# Yo soy su ejemplo, ellos son mi espejo.



## Senefelder

Hi there,

I´ll be very glad if someone can translate this spanish sentence for me to latin:

*Yo soy su ejemplo, ellos son mi espejo.*

Thank you
------------------------------------------
Hola,

agradecería mucho que alguien me tradujese esta frase al latín:

*Yo soy su ejemplo, ellos son mi espejo.*

Gracias!


----------



## Joca

Senefelder said:


> Hi there,
> 
> I´ll be very glad if someone can translate this spanish sentence for me to latin:
> 
> *Yo soy su ejemplo, ellos son mi espejo.*
> 
> Thank you
> ------------------------------------------
> Hola,
> 
> agradecería mucho que alguien me tradujese esta frase al latín:
> 
> *Yo soy su ejemplo, ellos son mi espejo.*
> 
> Gracias!


 
I think there are two ways of saying this:

1. Sum exemplum eorum, sunt speculum meum.

2. Eis exemplum sum, mihi speculum sunt.


----------



## Senefelder

Hi Joca, and thanks for your answer.

Which one you will use as a memorable phrase or lapidary sentence?

Thanks again


----------



## Cagey

Joca said:


> I think there are two ways of saying this:
> 
> 1. Sum exemplum eorum, sunt speculum meum.
> 
> 2. Eis exemplum sum, mihi speculum sunt.

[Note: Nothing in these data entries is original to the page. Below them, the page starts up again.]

(** In a session started with no prior annotation over a catalog with
    distinct ids, the review-all button is offered exactly when the
    queue is fully answered (and the page is not the review page). *)
Lemma fresh_session_review_guard (annotator : string) (C : list sample)
    (st : session) :
  NoDup (s_id <$> C) ->
  rtc step (init_session annotator C []) st ->
  review_all_offered st = queue_fully_answered st && negb (review_mode st).
Proof.
  intros HC Hsteps.
  set (st0 := init_session annotator C []) in *.
  assert (Hq0 : sample_order st0 ≡ₚ C).
  { cbn. rewrite shuffle_perm. clear. induction C as [|s l IHl]; [done|].
    rewrite filter_cons_True by apply not_elem_of_nil. by f_equiv. }
  assert (Hw0 : within (s_id <$> sample_order st0) st0).
  { unfold within. split_and!; [apply NoDup_nil_2| |].
    - intros k ?%elem_of_nil. done.
    - intros smp ?. by apply list_elem_of_fmap_2. }
  pose proof (steps_within _ _ _ _ _ Hsteps Hw0) as (Hnd & Hkeys & _).
  apply steps_total in Hsteps as [_ Hq]. rewrite <- Hq in Hkeys.
  assert (Hndq : NoDup (s_id <$> sample_order st))
    by (by rewrite Hq, Hq0).
  unfold review_all_offered. f_equal.
  rewrite dict_len_keys, <- (length_fmap s_id (sample_order st)).
  apply eq_true_iff_eq. rewrite Nat.eqb_eq, queue_fully_answered_spec.
  split.
  - intros Hlen smp Hin.
    assert (Hp : dict_keys (annotations_buffer st) ≡ₚ s_id <$> sample_order st).
    { apply submseteq_length_Permutation; [by apply NoDup_submseteq|lia]. }
    rewrite Hp. by apply list_elem_of_fmap_2.
  - intros Hall. apply Nat.le_antisymm.
    + apply submseteq_length, NoDup_submseteq; done.
    + apply submseteq_length, NoDup_submseteq; [done|].
      intros k (smp & -> & Hin)%list_elem_of_fmap. auto.
Qed.
Lemma conf_default_project_registered_witness :
  ∃ project,
    globals (snd (conf local_env (sample_state sample_template)))
      !! "breathe_default_project" = Some (VStr project) ∧
    is_Some (breathe_projects (snd (conf local_env (sample_state sample_template)))
               project).
Proof.
  apply (conf_default_project_registered local_env (sample_state sample_template)).
  vm_compute. reflexivity.
Defined.
(** Line 224-225. *)
Definition size_rejected (opts : SearchOptions) (st_size : Z) : bool :=
  ((0 <? min_size opts) && (st_size <? min_size opts))
  || ((0 <=? max_size opts) && (max_size opts <? st_size)).

(** Line 232. *)
Definition pattern_rejected (opts : SearchOptions) (filename : string) : bool :=
  negb (String.eqb (file_pattern opts) "")
  && negb (matches_pattern (Some filename) (Some (file_pattern opts))).

(** Lines 239-320: what [search_file] does with a file that passed the
    filters. *)
Definition search_open_file (opts : SearchOptions) (filename : string)
    (file : File) (w : World) : bool * World :=
  let w1 := upd_stats inc_files_searched w in
  let content :=
    if search_content opts
    then scan_lines opts filename (file_lines file) 0 w1 false
    else Next (w1, false) in
  match content with
  | Return r => r
  | Next (w2, match_in_file) =>
      let w3 := call (Fclose filename) w2 in
      let name :=
        if search_filenames opts && negb match_in_file
        then check_basename opts filename (basename_of filename)
                            (keywords opts) w3
        else Next w3 in
      match name with
      | Return r => r
      | Next w4 =>
          if match_in_file then
            let w5 := count_file ContentMatch filename w4 in
            let w6 := if only_matching_files opts && negb (count_only opts)
                      then print (OutPath filename) w5 else w5 in
            (true, w6)
          else (false, w4)
      end
  end.

Definition search_file (fs : FileSystem) (filename : string)
    (opts : SearchOptions) (w : World) : bool * World :=
  let w0 := call (Fopen filename) w in
  match fs_fopen fs filename with
  | None => (false, w0)
  | Some file =>
      let '(w1, rejected) :=
        match fstat file with
        | Some st_size =>
            (upd_stats (add_total_size st_size) w0, size_rejected opts st_size)
        | None => (w0, false)
        end in
      if rejected then (false, call (Fclose filename) w1)
      else if pattern_rejected opts filename
      then (false, call (Fclose filename) w1)
      else search_open_file opts filename file w1
  end.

For the second, I would use a 'dative of purpose":

[Ego] eis exemplo sum, [illi] mihi speculo sunt.
I serve as an example to them, they serve as a mirror to me.​(It's a nice thought, however it is expressed.)


----------



## Joca

Cagey said:


> For the second, I would use a 'dative of purpose":
> 
> [Ego] eis exemplo sum, [illi] mihi speculo sunt.
> I serve as an example to them, they serve as a mirror to me.​(It's a nice thought, however it is expressed.)


 
You are using the double Dative, aren't you? I find your solution to be the best, if not the most correct one.


----------



## Senefelder

[Ego] eis exemplo sum, [illi] mihi speculo sunt.​Excuse my ignorance, but ¿the words between brackets _Ego_ and _illi_, must be written or not?

Thank you


----------



## Joca

Senefelder said:


> [Ego] eis exemplo sum, [illi] mihi speculo sunt.​Excuse my ignorance, but ¿the words between brackets _Ego_ and _illi_, must be written or not?
> 
> Thank you


 
No, you don't need them, save for emphasis. I would leave them out.


----------



## modus.irrealis

Wouldn't the subject pronouns (_ego, illi_) be used in Latin like they were in the original Spanish, because of the contrast involved? In that case I think you could drop the verbs to make it sound more pithy.

And if the subject pronouns are kept, would _ei_ be used instead of _illi_ to match with _eis/eorum_? Or, I guess, _illis__/illorum _instead of _eis/eorum_. Or is there no problem in using them together?


----------



## Cagey

modus.irrealis said:


> Wouldn't the subject pronouns (_ego, illi_) be used in Latin like they were in the original Spanish, because of the contrast involved? In that case I think you could drop the verbs to make it sound more pithy.
> 
> And if the subject pronouns are kept, would _ei_ be used instead of _illi_ to match with _eis/eorum_? Or, I guess, _illis__/illorum _instead of _eis/eorum_. Or is there no problem in using them together?



I agree that the subject pronouns (if kept) should be consistent, for stylistic reasons at least.  Often, in Latin, subject pronouns are used for contrast, though they are not required.  To avoid the repetition of _Ego eis_, I would use _illi.  _Someone else might like the repetition and use _eis, ei_. 

I would retain at least one verb, to make this easier to construe; which one is a stylistic matter, though Latin tends (I think) to provide the first, and let the reader supply the second, so:
Ego illis exemplo sum, illi mihi speculo.​


----------